Autoreactive T cells display altered CD25 expression that changes responses to low dose IL-2 and antigen delivery.

Abstract

Abstract Dendritic cells (DCs) are important for T cell tolerance induction and treatment of autoimmune diseases such as type 1 diabetes. Chimeric antibodies that deliver self-antigens to DCIR2+ DCs can delay but not completely prevent diabetes development in non-obese diabetic (NOD) mice. These DCIR2 antibodies induce T cell tolerance via antigen-specific deletion and anergy, but do not increase antigen-specific Foxp3+ regulatory T cells (Tregs).
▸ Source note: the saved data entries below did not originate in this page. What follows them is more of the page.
(* ===== verification/Process.v ===== *)
(** * Processes

    A Go process: the calls of [main]'s goroutine, interleaved with those of
    the goroutines it has started, until [main] returns or any of them calls
    [os.Exit], which ends all of them at once and runs no deferred call. *)

From S2P Require Import Prelude Prog.

(** ** Executions cut short *)

Section After.
Context {E : Type -> Type}.
Implicit Types (tr : list (event E)).

(** [partial p tr q]: having made the calls of [tr], [p] is about to go on as
    [q]. *)
Fixpoint partial {A} (p : prog E A) tr (q : prog E A) {struct tr} : Prop :=
  match tr with
  | [] => q = p
  | ev :: tr' =>
      match p with
      | Ret _ => False
      | Vis e k => exists x, ev = Ev e x /\ partial (k x) tr' q
      end
  end.

Lemma partial_ret {A} (a : A) tr q : partial (mret a) tr q -> tr = [] /\ q = mret a.
Proof. by destruct tr. Qed.

Lemma partial_exec {A} (p : prog E A) tr a : partial p tr (Ret a) <-> exec p tr a.
Proof.
  revert tr. induction p as [b|X e k IH]; intros tr; destruct tr as [|ev tr]; cbn [partial].
  - rewrite exec_ret. split; [by intros [= ->]|by intros [_ ->]].
  - rewrite exec_ret. by split; [|intros [? _]].
  - split; [done|]. by intros (x & t & ? & _).
  - split; [intros (x & -> & Hex); exists x, tr; split; [done|]; by apply IH|].
    intros (x & t & [= -> ->] & Hex). exists x. split; [done|]. by apply IH.
Qed.

Lemma partial_call {F} `{SubE F E} {X A} (e : F X) (k : X -> prog E A) tr q :
  partial (trigger e ≫= k) tr q ->
  (tr = [] /\ q = trigger e ≫= k) \/ exists x t, tr = Ev (inj e) x :: t /\ partial (k x) t q.
Proof. destruct tr as [|ev tr]; [by left|]. intros (x & -> & Hk). right. eauto. Qed.

Lemma partial_bind {A B} (p : prog E A) (f : A -> prog E B) tr q :
  partial (p ≫= f) tr q ->
  (exists p', partial p tr p') \/
  (exists t1 t2 a, tr = t1 ++ t2 /\ exec p t1 a /\ partial (f a) t2 q).
Proof.
  revert tr. induction p as [a|X e k IH]; intros tr Haf.
  { right. by exists [], tr, a. }
  destruct tr as [|ev tr]; [left; by eexists|]. destruct Haf as (x & -> & Haf).
  destruct (IH x tr Haf) as [(p' & Hp')|(t1 & t2 & a & -> & H1 & H2)].
  - left. exists p', x. done.
  - right. exists (Ev e x :: t1), t2, a. split; [done|]. split; [|done]. by exists x, t1.
Qed.

(** What is left to do can be done, whatever was answered so far. *)
Lemma partial_exec_app {A} (p q : prog E A) tr tr' r :
  partial p tr q -> exec q tr' r -> exec p (tr ++ tr') r.
Proof.
  revert p. induction tr as [|ev tr IH]; intros p Haf Hex; [by rewrite <- Haf|].
  destruct p as [a|X e k]; [done|]. destruct Haf as (x & -> & Haf).
  exists x, (tr ++ tr'). split; [done|]. by apply IH.
Qed.

(** The first [n] calls of a program in an environment. *)
Fixpoint steps {A W} (h : handler E W) (n : nat) (p : prog E A) (w : W)
  : list (event E) * prog E A :=
  match n, p with
  | S n, Vis e k => let '(x, w) := h _ e w in let '(tr, q) := steps h n (k x) w in (Ev e x :: tr, q)
  | _, _ => ([], p)
  end.

Lemma partial_steps {A W} (h : handler E W) n (p : prog E A) w :
  partial p (steps h n p w).1 (steps h n p w).2.
Proof.
  revert p w. induction n as [|n IH]; intros [a|X e k] w; try done. cbn.
  destruct (h X e w) as [x w1]. specialize (IH (k x) w1).
  destruct (steps h n (k x) w1) as [tr q]. by exists x.
Qed.

(** A predicate of all calls holds of the calls made so far, when every call
    has some answer. *)
Lemma calls_partial (P : forall X, E X -> Prop) {A} (p q : prog E A) tr :
  calls P p -> partial p tr q -> Forall (fun ev => match ev with Ev e _ => P _ e end) tr.
Proof.
  revert p. induction tr as [|ev tr IH]; intros p Hp Haf; [constructor|].
  destruct p as [a|X e k]; [done|]. destruct Haf as (x & -> & Haf), Hp as [He Hk].
  constructor; [done|]. by apply (IH (k x)).
Qed.
End After.

Lemma partial_lift {E F} `{SubE F E} {A} (p : prog F A) (tr : list (event E)) q :
  partial (lift p) tr q -> exists t q', tr = map lift_event t /\ partial p t q' /\ q = lift q'.
Proof.
  revert tr. induction p as [a|X e k IH]; intros tr Hp.
  - destruct tr; [|done]. by exists [], (Ret a).
  - destruct tr as [|ev tr]; [by exists [], (Vis e k)|]. destruct Hp as (x & -> & Hp).
    destruct (IH x tr Hp) as (t & q' & -> & Hp' & ->).
    exists (Ev e x :: t), q'. split; [done|]. split; [by exists x|done].
Qed.

(** ** Goroutines *)

Inductive ending (A : Type) : Type :=
| Returned (a : A)
| Exited (code : Z)
| Running.
Arguments Returned {A} a.
Arguments Exited {A} code.
Arguments Running {A}.

Section Process.
Context {E : Type -> Type}.
(** The goroutines a call of [main]'s starts, and the calls of [os.Exit]. *)
Context (spawn : forall X, E X -> list (prog E unit)) (exits : event E -> option Z).

(** A call of the process: whether it is [main]'s own. *)
Definition proc_trace : Type := list (bool * event E).
Implicit Types (tr : proc_trace) (gs : list (prog E unit)).

Inductive process {A} : prog E A -> list (prog E unit) -> proc_trace -> ending A -> Prop :=
| proc_running p gs : process p gs [] Running
| proc_returned a gs : process (Ret a) gs [] (Returned a)
| proc_main X (e : E X) k x gs tr out :
    exits (Ev e x) = None -> process (k x) (gs ++ spawn X e) tr out ->
    process (Vis e k) gs ((true, Ev e x) :: tr) out
| proc_main_exit X (e : E X) k x gs code :
    exits (Ev e x) = Some code -> process (Vis e k) gs [(true, Ev e x)] (Exited code)
| proc_go p X (e : E X) k x gs1 gs2 tr out :
    exits (Ev e x) = None -> process p (gs1 ++ k x :: gs2) tr out ->
    process p (gs1 ++ Vis e k :: gs2) ((false, Ev e x) :: tr) out
| proc_go_exit p X (e : E X) k x gs1 gs2 code :
    exits (Ev e x) = Some code ->
    process p (gs1 ++ Vis e k :: gs2) [(false, Ev e x)] (Exited code).

Definition main_call (x : bool * event E) : option (event E) := if x.1 then Some x.2 else None.
Definition main_calls tr : list (event E) := omap main_call tr.

(** What [main] has done. *)
Lemma process_partial {A} (p : prog E A) gs tr out :
  process p gs tr out -> exists q, partial p (main_calls tr) q /\
    forall a, out = Returned a -> q = Ret a /\ omap exits (main_calls tr) = [].
Proof.
  unfold main_calls. induction 1 as [p gs|a gs|X e k x gs tr out Hx _ (q & Hq & Hr)|X e k x gs code Hx
    |p X e k x gs1 gs2 tr out Hx _ (q & Hq & Hr)|p X e k x gs1 gs2 code Hx].
  - by exists p.
  - exists (Ret a). split; [done|]. by intros b [= <-].
  - exists q. split; [by exists x|]. intros a Ha. destruct (Hr a Ha) as [-> Ho].
    split; [done|]. cbn [omap list_omap main_call fst snd]. by rewrite Hx.
  - exists (k x). split; [by exists x|done].
  - by exists q.
  - by exists p.
Qed.

(** Who has called [os.Exit]: [main], as the last of its calls; or a goroutine
    that it had started, whose calls are among those of the process. *)
Lemma process_exit {A} (p : prog E A) gs tr code :
  process p gs tr (Exited code) ->
  (exists t ev, main_calls tr = t ++ [ev] /\ exits ev = Some code /\ omap exits t = []) \/
  (exists g t ev q, (g ∈ gs \/ exists X (e : E X) x, Ev e x ∈ main_calls tr /\ g ∈ spawn X e) /\
     partial g (t ++ [ev]) q /\ exits ev = Some code /\
     Forall (fun ev => (false, ev) ∈ tr) (t ++ [ev]) /\ omap exits (main_calls tr) = []).
Proof.
  unfold main_calls. remember (Exited code) as out eqn:Hout.
  induction 1 as [p gs|a gs|X e k x gs tr out Hx _ IH|X e k x gs code' Hx
    |p X e k x gs1 gs2 tr out Hx _ IH|p X e k x gs1 gs2 code' Hx]; try discriminate Hout.
  - destruct (IH Hout) as [(t & ev & Hm & Hev & Ht)|(g & t & ev & q & Hg & Haf & Hev & Hin & Hno)].
    + left. exists (Ev e x :: t), ev. cbn [omap list_omap main_call fst snd].
      by rewrite Hm, Hx.
    + right. exists g, t, ev, q. cbn [omap list_omap main_call fst snd]. rewrite Hx. split_and!; try done.
      * destruct Hg as [[Hg|Hg]%elem_of_app|(Y & e' & y & Hy & Hg)]; [by left|right..].
        -- exists X, e, x. split; [by left|done].
        -- exists Y, e', y. split; [by right|done].
      * eapply Forall_impl; [exact Hin|]. intros ev' Hev'. by right.
  - injection Hout as <-. left. by exists [], (Ev e x).
  - destruct (IH Hout) as [Hmain|(g & t & ev & q & Hg & Haf & Hev & Hin & Hno)]; [by left|right].
    assert (Forall (fun ev => (false, ev) ∈ (false, Ev e x) :: tr) (t ++ [ev])) as Hin'.
    { eapply Forall_impl; [exact Hin|]. intros ev' Hev'. by right. }
    destruct Hg as [[Hg|[->|Hg]%elem_of_cons]%elem_of_app|Hg].
    + exists g, t, ev, q. split_and!; try done. left. apply elem_of_app. by left.
    + exists (Vis e k), (Ev e x :: t), ev, q. split_and!; try done.
      * left. apply elem_of_app. right. by left.
      * by exists x.
      * constructor; [by left|done].
    + exists g, t, ev, q. split_and!; try done. left. apply elem_of_app. right. by right.
    + exists g, t, ev, q. split_and!; try done. by right.
  - injection Hout as <-. right. exists (Vis e k), [], (Ev e x), (k x). split_and!; try done.
    + left. apply elem_of_app. right. by left.
    + by exists x.
    + constructor; [by left|constructor].
Qed.

(** ** Making a process *)

Definition spawned (t : list (event E)) : list (prog E unit) :=
  flat_map (fun ev => match ev with @Ev _ X e _ => spawn X e end) t.

(** [main] goes on as far as it likes. *)
Lemma process_steps {A} (p q : prog E A) gs t tr out :
  partial p t q -> omap exits t = [] -> process q (gs ++ spawned t) tr out ->
  process p gs (map (pair true) t ++ tr) out.
Proof.
  revert p gs. induction t as [|ev t IH]; intros p gs Haf Hx Hp.
  - rewrite <- Haf. by rewrite app_nil_r in Hp.
  - destruct p as [a|X e k]; [done|]. destruct Haf as (x & -> & Haf).
    cbn in Hx. destruct (exits (Ev e x)) eqn:He; [done|].
    apply proc_main; [done|]. apply IH; [done..|]. by rewrite <- app_assoc.
Qed.

Lemma process_run {A} (p : prog E A) gs t a :
  exec p t a -> omap exits t = [] -> process p gs (map (pair true) t) (Returned a).
Proof.
  intros Hex Hx. rewrite <- (app_nil_r (map _ t)). eapply process_steps; [by apply partial_exec|done|].
  apply proc_returned.
Qed.

Lemma process_ends {A} (p q : prog E A) gs t ev code :
  partial p (t ++ [ev]) q -> omap exits t = [] -> exits ev = Some code ->
  process p gs (map (pair true) (t ++ [ev])) (Exited code).
Proof.
  intros Hp Hx Hev. rewrite map_app. revert p gs Hp Hx.
  induction t as [|ev' t IH]; intros p gs Hp Hx.
  - destruct p as [a|X e k]; [done|]. destruct Hp as (x & -> & _). by apply proc_main_exit.
  - destruct p as [a|X e k]; [done|]. destruct Hp as (x & -> & Hp).
    cbn in Hx. destruct (exits (Ev e x)) eqn:He; [done|]. cbn.
    apply proc_main; [done|]. by apply IH.
Qed.

(** So does a goroutine. *)
Lemma process_go_steps {A} (p : prog E A) gs1 g g' gs2 t tr out :
  partial g t g' -> omap exits t = [] -> process p (gs1 ++ g' :: gs2) tr out ->
  process p (gs1 ++ g :: gs2) (map (pair false) t ++ tr) out.
Proof.
  revert g. induction t as [|ev t IH]; intros g Haf Hx Hp; [by rewrite <- Haf|].
  destruct g as [a|X e k]; [done|]. destruct Haf as (x & -> & Haf).
  cbn in Hx. destruct (exits (Ev e x)) eqn:He; [done|].
  apply proc_go; [done|]. by apply IH.
Qed.

Lemma process_go_ends {A} (p : prog E A) gs1 g g' gs2 t ev code :
  partial g (t ++ [ev]) g' -> omap exits t = [] -> exits ev = Some code ->
  process p (gs1 ++ g :: gs2) (map (pair false) (t ++ [ev])) (Exited code).
Proof.
  intros Haf Hx Hev. rewrite map_app. revert g Haf Hx.
  induction t as [|ev' t IH]; intros g Haf Hx.
  - destruct g as [a|X e k]; [done|]. destruct Haf as (x & -> & _). by apply proc_go_exit.
  - destruct g as [a|X e k]; [done|]. destruct Haf as (x & -> & Haf).
    cbn in Hx. destruct (exits (Ev e x)) eqn:He; [done|]. cbn.
    apply proc_go; [done|]. by apply IH.
Qed.
End Process.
Because low dose (LD) IL-2 administration can preferentially expand Tregs, we asked if delivering antigens to tolerogenic DCIR2+ DCs along with IL-2 would boost antigen-specific Tregs and block autoimmunity. But, surprisingly, adding IL-2 did not increase efficacy of DC-targeted antigens to inhibit diabetes. To date, the effect of LD-IL-2 on autoreactive Treg and effector T cells has not been fully elucidated. By using tetramer staining to identify islet-specific CD4+ T cells in NOD mice, we now show the effects of LD-IL-2, with or without specific antigen delivery to DCIR2+ DCs, on both polyclonal and autoreactive effector and regulatory T cells. As expected, LD-IL-2 increased total Tregs, but autoreactive Tregs required addition of antigen and LD-IL-2 to elicit significant expansion. We found that islet-specific Tregs had lower CD25 expression compared to polyclonal Tregs, but islet-specific Foxp3− cells had higher CD25 expression. IL-2 increased activation and expansion of Foxp3− cells, and this effect was more pronounced for autoreactive cells after treatment with IL-2 + islet antigens. Therefore, IL-2, especially when combined with self-antigens, may not be an effective treatment for chronic autoimmunity, and increased Foxp3+ cells may not be a good biomarker for treatment efficacy.